(THE TASK) Locate all lines in the data below that hold "intros" and show them.

(MATERIAL SHOWN)
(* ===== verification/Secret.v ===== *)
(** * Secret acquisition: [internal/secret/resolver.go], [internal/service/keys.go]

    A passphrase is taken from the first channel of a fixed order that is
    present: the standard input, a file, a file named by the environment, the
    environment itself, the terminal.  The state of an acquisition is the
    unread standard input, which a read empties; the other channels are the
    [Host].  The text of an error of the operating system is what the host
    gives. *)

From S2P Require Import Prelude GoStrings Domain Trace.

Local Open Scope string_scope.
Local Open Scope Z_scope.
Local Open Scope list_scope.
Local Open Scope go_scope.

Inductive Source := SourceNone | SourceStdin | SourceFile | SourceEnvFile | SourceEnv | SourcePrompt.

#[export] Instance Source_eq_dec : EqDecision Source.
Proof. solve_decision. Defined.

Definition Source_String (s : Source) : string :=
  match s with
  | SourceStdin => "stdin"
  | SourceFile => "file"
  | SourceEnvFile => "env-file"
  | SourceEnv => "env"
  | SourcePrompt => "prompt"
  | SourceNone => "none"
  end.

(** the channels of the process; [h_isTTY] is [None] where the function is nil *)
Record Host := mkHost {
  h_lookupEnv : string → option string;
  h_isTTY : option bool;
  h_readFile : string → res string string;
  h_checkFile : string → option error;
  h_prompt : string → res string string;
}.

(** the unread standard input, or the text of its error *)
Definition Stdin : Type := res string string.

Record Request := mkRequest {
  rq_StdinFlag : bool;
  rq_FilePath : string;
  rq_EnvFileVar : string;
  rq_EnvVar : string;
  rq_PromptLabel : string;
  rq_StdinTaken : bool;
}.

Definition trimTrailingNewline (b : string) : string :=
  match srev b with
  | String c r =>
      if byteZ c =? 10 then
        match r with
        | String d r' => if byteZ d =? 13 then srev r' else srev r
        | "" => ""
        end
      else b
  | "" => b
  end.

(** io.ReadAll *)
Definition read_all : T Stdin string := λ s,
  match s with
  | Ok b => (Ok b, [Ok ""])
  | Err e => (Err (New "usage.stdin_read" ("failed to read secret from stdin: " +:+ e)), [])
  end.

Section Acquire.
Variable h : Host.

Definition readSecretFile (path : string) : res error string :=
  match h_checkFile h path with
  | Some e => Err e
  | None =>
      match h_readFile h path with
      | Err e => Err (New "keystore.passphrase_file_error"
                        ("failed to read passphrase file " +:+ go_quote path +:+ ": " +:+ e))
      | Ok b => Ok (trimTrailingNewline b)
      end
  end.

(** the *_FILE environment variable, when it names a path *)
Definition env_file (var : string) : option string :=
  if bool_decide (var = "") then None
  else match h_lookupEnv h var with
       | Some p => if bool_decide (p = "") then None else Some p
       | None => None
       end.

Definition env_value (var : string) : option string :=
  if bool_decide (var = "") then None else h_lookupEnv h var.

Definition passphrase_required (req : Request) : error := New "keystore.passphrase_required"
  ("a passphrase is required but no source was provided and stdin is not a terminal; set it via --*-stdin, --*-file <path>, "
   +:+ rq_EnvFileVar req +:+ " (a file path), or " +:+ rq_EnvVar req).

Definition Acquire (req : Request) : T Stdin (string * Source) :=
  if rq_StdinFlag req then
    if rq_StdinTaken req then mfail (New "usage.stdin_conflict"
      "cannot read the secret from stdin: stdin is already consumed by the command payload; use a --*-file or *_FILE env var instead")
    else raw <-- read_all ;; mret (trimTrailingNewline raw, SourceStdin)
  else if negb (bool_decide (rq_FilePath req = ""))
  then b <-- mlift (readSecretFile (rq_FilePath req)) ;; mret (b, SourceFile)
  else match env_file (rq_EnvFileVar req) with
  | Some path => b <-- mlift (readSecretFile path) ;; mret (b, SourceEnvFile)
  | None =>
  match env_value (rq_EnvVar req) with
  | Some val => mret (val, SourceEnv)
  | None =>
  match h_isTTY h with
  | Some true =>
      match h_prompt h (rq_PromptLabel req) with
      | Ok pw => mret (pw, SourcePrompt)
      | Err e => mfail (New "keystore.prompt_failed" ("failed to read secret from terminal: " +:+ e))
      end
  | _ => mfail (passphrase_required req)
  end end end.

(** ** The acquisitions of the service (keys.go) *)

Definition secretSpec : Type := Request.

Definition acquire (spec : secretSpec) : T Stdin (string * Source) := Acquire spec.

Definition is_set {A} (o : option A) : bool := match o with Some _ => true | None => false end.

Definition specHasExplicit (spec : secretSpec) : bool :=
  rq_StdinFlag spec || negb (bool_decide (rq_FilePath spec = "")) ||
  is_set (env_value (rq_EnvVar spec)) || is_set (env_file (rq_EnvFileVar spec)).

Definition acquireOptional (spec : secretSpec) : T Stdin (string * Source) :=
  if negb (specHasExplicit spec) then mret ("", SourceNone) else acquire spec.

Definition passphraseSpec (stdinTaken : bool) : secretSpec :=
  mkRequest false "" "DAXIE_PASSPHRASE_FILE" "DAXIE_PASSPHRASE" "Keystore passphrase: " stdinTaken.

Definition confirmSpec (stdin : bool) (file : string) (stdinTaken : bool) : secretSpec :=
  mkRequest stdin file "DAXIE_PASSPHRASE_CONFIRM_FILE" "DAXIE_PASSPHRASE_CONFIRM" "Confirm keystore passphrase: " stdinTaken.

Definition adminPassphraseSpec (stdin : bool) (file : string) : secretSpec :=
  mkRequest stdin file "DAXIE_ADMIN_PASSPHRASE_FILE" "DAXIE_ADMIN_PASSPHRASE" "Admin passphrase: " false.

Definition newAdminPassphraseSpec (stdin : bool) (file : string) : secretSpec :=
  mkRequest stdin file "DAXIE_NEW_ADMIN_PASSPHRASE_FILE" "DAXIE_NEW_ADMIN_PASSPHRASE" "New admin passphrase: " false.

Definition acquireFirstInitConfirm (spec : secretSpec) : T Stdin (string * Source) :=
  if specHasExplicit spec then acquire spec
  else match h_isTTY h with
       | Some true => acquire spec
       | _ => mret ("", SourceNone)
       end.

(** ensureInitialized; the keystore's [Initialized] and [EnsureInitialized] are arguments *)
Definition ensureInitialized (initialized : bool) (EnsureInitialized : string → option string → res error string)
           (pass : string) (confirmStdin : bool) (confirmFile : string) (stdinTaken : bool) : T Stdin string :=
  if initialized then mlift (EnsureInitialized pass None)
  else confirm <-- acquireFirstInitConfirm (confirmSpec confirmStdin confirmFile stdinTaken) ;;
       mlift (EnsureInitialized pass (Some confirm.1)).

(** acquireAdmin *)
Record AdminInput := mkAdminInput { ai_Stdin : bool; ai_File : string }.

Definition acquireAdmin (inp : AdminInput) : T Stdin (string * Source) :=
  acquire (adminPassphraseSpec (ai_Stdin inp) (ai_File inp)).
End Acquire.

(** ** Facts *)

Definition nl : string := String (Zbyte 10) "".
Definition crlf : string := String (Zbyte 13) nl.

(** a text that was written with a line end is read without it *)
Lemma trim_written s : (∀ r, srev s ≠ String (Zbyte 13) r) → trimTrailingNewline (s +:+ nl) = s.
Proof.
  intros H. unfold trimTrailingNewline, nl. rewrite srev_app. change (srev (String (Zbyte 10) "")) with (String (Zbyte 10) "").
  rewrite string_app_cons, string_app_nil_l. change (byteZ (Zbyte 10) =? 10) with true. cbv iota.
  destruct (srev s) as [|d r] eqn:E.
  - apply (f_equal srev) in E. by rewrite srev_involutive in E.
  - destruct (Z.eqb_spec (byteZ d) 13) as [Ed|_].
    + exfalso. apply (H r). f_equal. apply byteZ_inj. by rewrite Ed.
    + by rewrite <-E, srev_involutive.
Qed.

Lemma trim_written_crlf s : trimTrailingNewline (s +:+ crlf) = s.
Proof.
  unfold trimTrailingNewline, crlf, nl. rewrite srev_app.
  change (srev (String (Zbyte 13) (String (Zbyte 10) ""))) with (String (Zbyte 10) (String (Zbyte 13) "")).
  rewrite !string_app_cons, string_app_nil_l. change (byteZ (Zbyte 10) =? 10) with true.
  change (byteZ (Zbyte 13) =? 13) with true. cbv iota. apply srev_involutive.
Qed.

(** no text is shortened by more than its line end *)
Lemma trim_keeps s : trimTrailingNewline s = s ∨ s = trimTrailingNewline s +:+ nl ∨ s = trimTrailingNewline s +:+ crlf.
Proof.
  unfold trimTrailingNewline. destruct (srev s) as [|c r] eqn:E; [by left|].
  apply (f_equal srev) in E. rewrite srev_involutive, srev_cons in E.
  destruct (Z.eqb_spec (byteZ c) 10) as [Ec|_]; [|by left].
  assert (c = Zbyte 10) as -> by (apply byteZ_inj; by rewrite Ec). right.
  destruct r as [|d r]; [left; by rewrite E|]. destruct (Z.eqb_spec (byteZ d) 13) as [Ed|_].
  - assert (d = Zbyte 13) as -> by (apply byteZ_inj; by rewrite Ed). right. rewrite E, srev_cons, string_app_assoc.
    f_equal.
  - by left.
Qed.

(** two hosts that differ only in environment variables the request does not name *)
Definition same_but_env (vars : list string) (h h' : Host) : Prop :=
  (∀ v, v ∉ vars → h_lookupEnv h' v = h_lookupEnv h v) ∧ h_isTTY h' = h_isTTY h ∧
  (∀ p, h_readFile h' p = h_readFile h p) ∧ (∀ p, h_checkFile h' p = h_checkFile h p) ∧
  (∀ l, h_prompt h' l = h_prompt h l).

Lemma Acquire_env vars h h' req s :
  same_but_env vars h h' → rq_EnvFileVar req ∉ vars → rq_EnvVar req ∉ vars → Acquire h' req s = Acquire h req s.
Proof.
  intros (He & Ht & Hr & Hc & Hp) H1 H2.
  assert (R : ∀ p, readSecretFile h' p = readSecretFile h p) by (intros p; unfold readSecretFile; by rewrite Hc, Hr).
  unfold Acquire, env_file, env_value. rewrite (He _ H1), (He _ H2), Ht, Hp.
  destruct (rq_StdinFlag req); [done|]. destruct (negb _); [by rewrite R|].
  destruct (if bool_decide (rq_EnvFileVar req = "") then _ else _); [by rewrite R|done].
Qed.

(EXERCISE RESULT)
  intros H. unfold trimTrailingNewline, nl. rewrite srev_app. change (srev (String (Zbyte 10) "")) with (String (Zbyte 10) "").
  intros (He & Ht & Hr & Hc & Hp) H1 H2.
  assert (R : ∀ p, readSecretFile h' p = readSecretFile h p) by (intros p; unfold readSecretFile; by rewrite Hc, Hr).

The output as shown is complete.